Biden Reopens Legal Immigration for Welfare-Dependents to the U.S.

The United States Citizenship and Immigration Services (USCIS) of President Joe Biden has formally reopened legal immigration to foreign persons who have a history of abusing American taxpayer-funded welfare programs.

The Trump administration approved the “public charge” rule in early 2020, making it less probable for foreign nationals to get green cards to permanently stay in the United States if they have previously utilized welfare programs such as food stamps, Medicaid, or taxpayer-funded housing programs.

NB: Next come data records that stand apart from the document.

(** C19. The comparisons of singles and doubles write 1 exactly when the data are in
    the order asked for, infinities outermost and zeros equal, and 0 on a NaN,
    which is invalid for the signaling comparisons and when it is signaling. *)
Theorem execute_fp_compare cfg insn pc s fmt c signals :
  hart_ok cfg s -> fp_comparison (insn_op insn) = Some (fmt, c, signals) ->
  exists t f,
    execute insn pc s =
      (Ok RiscVExit.Continue, with_int (insn_rd insn) (of_bool t, f) (started insn pc s))
    /\ promise_compare c signals (boxed_datum fmt (get_f s (insn_rs1 insn)))
         (boxed_datum fmt (get_f s (insn_rs2 insn))) (t, f).
Proof.
  intros Hs Hc.
  assert (Hop : is_fp (insn_op insn) = true /\ fp_no_rm (insn_op insn) = true
    /\ eval_excludes (insn_op insn) = false).
  { destruct (insn_op insn); read_table Hc; by repeat split. }
  destruct Hop as (Hf & Hn & He).
  destruct (comparison_value (started insn pc s) insn Rne fmt c signals) as (t & f & Hv & Hp); [|done|].
  { intros i. by apply (fits_get_f cfg), started_ok. }
  exists t, f. split; [|done]. rewrite execute_fp_arm by done.
  apply (fp_retires_int _ insn pc Rne); [done | by rewrite Hn | done].
Qed.
End Theorems.

(** C18. The pure evaluator that lifted code calls, [eval_scalar_fp], computes what the
    interpreter's [exec_fp] does: it returns a value and an [fcsr] exactly when
    [exec_fp] writes that value to the destination register, integer or
    floating-point, leaves that [fcsr] and retires; and it returns nothing
    exactly for the operations it excludes and those [exec_fp] finds illegal. *)
Theorem eval_scalar_fp_agrees {M} `{Memory M} (s : RiscVCpu M) insn pc :
  is_fp (insn_op insn) = true ->
  match eval_scalar_fp (insn_op insn) (insn_funct3 insn) (c_fcsr s) (eval_a s insn)
          (get_f s (insn_rs2 insn)) (get_f s (insn_rs3 insn)) with
  | Some (v, fcsr) =>
      eval_excludes (insn_op insn) = false
      /\ exec_fp insn pc s =
           (Ok RiscVExit.Continue,
            set_c_fcsr fcsr
              (if fp_writes_int_dst (insn_op insn) then set_x (insn_rd insn) v s
               else set_f (insn_rd insn) v s))
  | None =>
      eval_excludes (insn_op insn) = true
      \/ exec_fp insn pc s = (Err (trap_illegal (insn_raw insn)), s)
  end.
Proof.
  intros Hfp. unfold eval_scalar_fp. destruct (eval_excludes (insn_op insn)) eqn:He.
  { destruct (eval_rm _ _ _) as [rm|]; cbn [mbind option_bind]; [|by left].
    rewrite eval_value_excluded by (by right). by left. }
  rewrite eval_rm_agrees, exec_fp_value by done.
  destruct (if fp_no_rm _ then _ else _) as [rm|]; cbn [mbind option_bind]; [|by right].
  destruct (eval_value_agrees s insn rm Hfp He) as (w & -> & -> & Hi). cbn [mbind option_bind].
  rewrite fp_write_agrees, Hi. by destruct (write_value w).
Qed.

Right after assuming office, Biden overturned the Trump administration's established public charge regulation, opening the way to welfare-dependent legal immigration to the United States, which would eventually be paid for by American taxpayers.

USCIS began enforcing Biden's public charge rule late last week, which states that foreign people with a history of assistance reliance would not be barred from applying for green cards to permanently resettle in the United States.

“[Department of Homeland Security] will not consider receipt of noncash benefits (for example, Supplemental Nutrition Assistance Program, public housing, school lunch programs, etc.) other than long-term institutionalization at government expense,” the agency said.

When Trump issued the Public Charge regulation for the first time in 2019, surveys revealed that the program was massively popular among Americans. Approximately 6 in 10 Americans favored stopping welfare-dependent legal immigration, including 56% of Hispanics and 71% of black Americans.

The National Academies of Science reported in 2017 that state and local taxpayers are invoiced around $1,600 per immigrant per year to pay for their assistance, and that immigrant households use 33 percent more cash aid than American citizen households.

According to a similar study by the Center for Immigration Studies, approximately 63 percent of noncitizen households get at least one type of public assistance, whereas only around 35 percent of native-born American households receive welfare. Noncitizen families receive roughly twice as much welfare as native-born American households.